EXERCISE: Count how many lines in the data hold "gmap". Only the number.

━━ EXCERPTED DATA

(** * Customer risk and recommendation engine ([backend/ml_models.py])

    A shallow embedding of the three scoring classes of the dashboard
    back end, [ChurnPredictor], [HealthScorer] and
    [InterventionRecommender], and of the risk tier computed by the
    [/api/predict-churn] route of [backend/app.py].

    Modelling choices.
    - A customer record is the Python [dict] the code receives: a finite
      map from string keys to dynamically typed values, [gmap string value].
    - A Python number (int, float or bool) is an exact rational [Q]: IEEE
      rounding, overflow, infinities and NaN are outside the model, and an
      int is not told from a float of the same value.  The comparisons of
      a field with the integer bounds of the code are exact in Python as
      they are here; the arithmetic of the health score and of the
      engagement level rounds in the source, so what is stated of their
      results is stated as bounds and orderings that the rounding keeps,
      on fields of a magnitude no conversion to a float overflows on
      ([bounded_fields]).  The other values modelled under a key are
      strings and [None], on which the arithmetic and the comparisons of
      the code raise [TypeError].
    - Exceptions are explicit: every operation that can raise returns a
      [res], and the operators below raise [TypeError] exactly where
      Python's do.
    - Strings are byte strings; [lower] changes the ASCII letters only.
    - The rule-based estimator is embedded a second time with its
      accumulator the binary64 float it is in the source
      ([_rule_based_churn_prediction_binary64] on the dict,
      [rule_based_binary64] on numeric fields): what it returns is stated
      of the floats, and the exact sums are compared with them.
    - The routes of [backend/app.py] that combine the components are
      embedded on the dict of a request body or of a row of the customers
      file; Flask, pandas and the builtin [round] are outside the
      repository, the latter a parameter of the routes. *)

From Stdlib Require Import QArith Qround Qminmax String Ascii Lia Lqa.
From Stdlib Require Import PrimFloat.
From stdpp Require Import gmap strings list fin_maps.

Local Open Scope string_scope.
Local Open Scope list_scope.
Local Open Scope stdpp_scope.

(** ** Values, exceptions and the error monad *)

Inductive value : Type :=
| VNum (q : Q)
| VStr (s : string)
| VNone.

Inductive exn : Type :=
| TypeError
| KeyError
| ZeroDivisionError
| ModelError (msg : string).

Inductive res (A : Type) : Type :=
| Ok (a : A)
| Raise (e : exn).

Arguments Ok {A} a.
Arguments Raise {A} e.

#[global] Instance res_ret : MRet res := λ A a, Ok a.
#[global] Instance res_bind : MBind res := λ A B f m,
  match m with
  | Ok a => f a
  | Raise e => Raise e
  end.

(** [try: body / except Exception: handler]. *)
Definition try_except {A} (body : res A) (handler : exn → res A) : res A :=
  match body with
  | Ok a => Ok a
  | Raise e => handler e
  end.

Definition raises {A} (m : res A) : Prop := ∃ e, m = Raise e.

(** ** Python operators on values *)

Definition Qlt_bool (x y : Q) : bool := negb (Qle_bool y x).

(** [a < b] *)
Definition py_lt (a b : value) : res bool :=
  match a, b with
  | VNum x, VNum y => Ok (Qlt_bool x y)
  | VStr s, VStr t => Ok (String.ltb s t)
  | _, _ => Raise TypeError
  end.

(** [a <= b] *)
Definition py_le (a b : value) : res bool :=
  match a, b with
  | VNum x, VNum y => Ok (Qle_bool x y)
  | VStr s, VStr t => Ok (String.leb s t)
  | _, _ => Raise TypeError
  end.

(** [a > b] *)
Definition py_gt (a b : value) : res bool := py_lt b a.

(** [a == b]: never raises; values of different types are unequal. *)
Definition py_eq (a b : value) : bool :=
  match a, b with
  | VNum x, VNum y => Qeq_bool x y
  | VStr s, VStr t => String.eqb s t
  | VNone, VNone => true
  | _, _ => false
  end.

(** [a + b] *)
Definition py_add (a b : value) : res value :=
  match a, b with
  | VNum x, VNum y => Ok (VNum (x + y))
  | VStr s, VStr t => Ok (VStr (s +:+ t))
  | _, _ => Raise TypeError
  end.

Fixpoint str_repeat (n : nat) (s : string) : string :=
  match n with
  | O => ""
  | S n' => s +:+ str_repeat n' s
  end.

Definition is_integral (q : Q) : bool := Qeq_bool q (inject_Z (Qfloor q)).

(** [a * b]: a product of numbers, or a string repeated an integral number
    of times (no repetition for a count below one). *)
Definition py_mul (a b : value) : res value :=
  match a, b with
  | VNum x, VNum y => Ok (VNum (x * y))
  | VStr s, VNum n | VNum n, VStr s =>
      if is_integral n then Ok (VStr (str_repeat (Z.to_nat (Qfloor n)) s))
      else Raise TypeError
  | _, _ => Raise TypeError
  end.

(** [a / b] *)
Definition py_div (a b : value) : res value :=
  match a, b with
  | VNum x, VNum y =>
      if Qeq_bool y 0 then Raise ZeroDivisionError else Ok (VNum (x / y))
  | _, _ => Raise TypeError
  end.

(** [min(a, b)] keeps [a] unless [b < a]; [max(a, b)] keeps [a] unless
    [b > a]. *)
Definition py_min (a b : value) : res value :=
  c ← py_lt b a; mret (if c : bool then b else a).

Definition py_max (a b : value) : res value :=
  c ← py_gt b a; mret (if c : bool then b else a).

(** Dictionaries: [d.get(k, dflt)], [k in d] and [d[k]]. *)
Definition get (d : gmap string value) (k : string) (dflt : value) : value :=
  default dflt (d !! k).

Definition contains_key {V} (d : gmap string V) (k : string) : bool :=
  bool_decide (is_Some (d !! k)).

Definition getitem {V} (d : gmap string V) (k : string) : res V :=
  match d !! k with
  | Some v => Ok v
  | None => Raise KeyError
  end.

(** ** ChurnPredictor *)

Definition feature_columns : list string :=
  ["tenure_months"; "monthly_revenue"; "total_interactions";
   "support_tickets"; "last_login_days"; "feature_usage_score"].

(** The dict branch of [prepare_features]: the six features in the fixed
    column order, each defaulting to 0. *)
Definition prepare_features (customer_data : gmap string value) : list value :=
  [get customer_data "tenure_months" (VNum 0);
   get customer_data "monthly_revenue" (VNum 0);
   get customer_data "total_interactions" (VNum 0);
   get customer_data "support_tickets" (VNum 0);
   get customer_data "last_login_days" (VNum 0);
   get customer_data "feature_usage_score" (VNum 0)].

━━━━

TASK RESULT: 6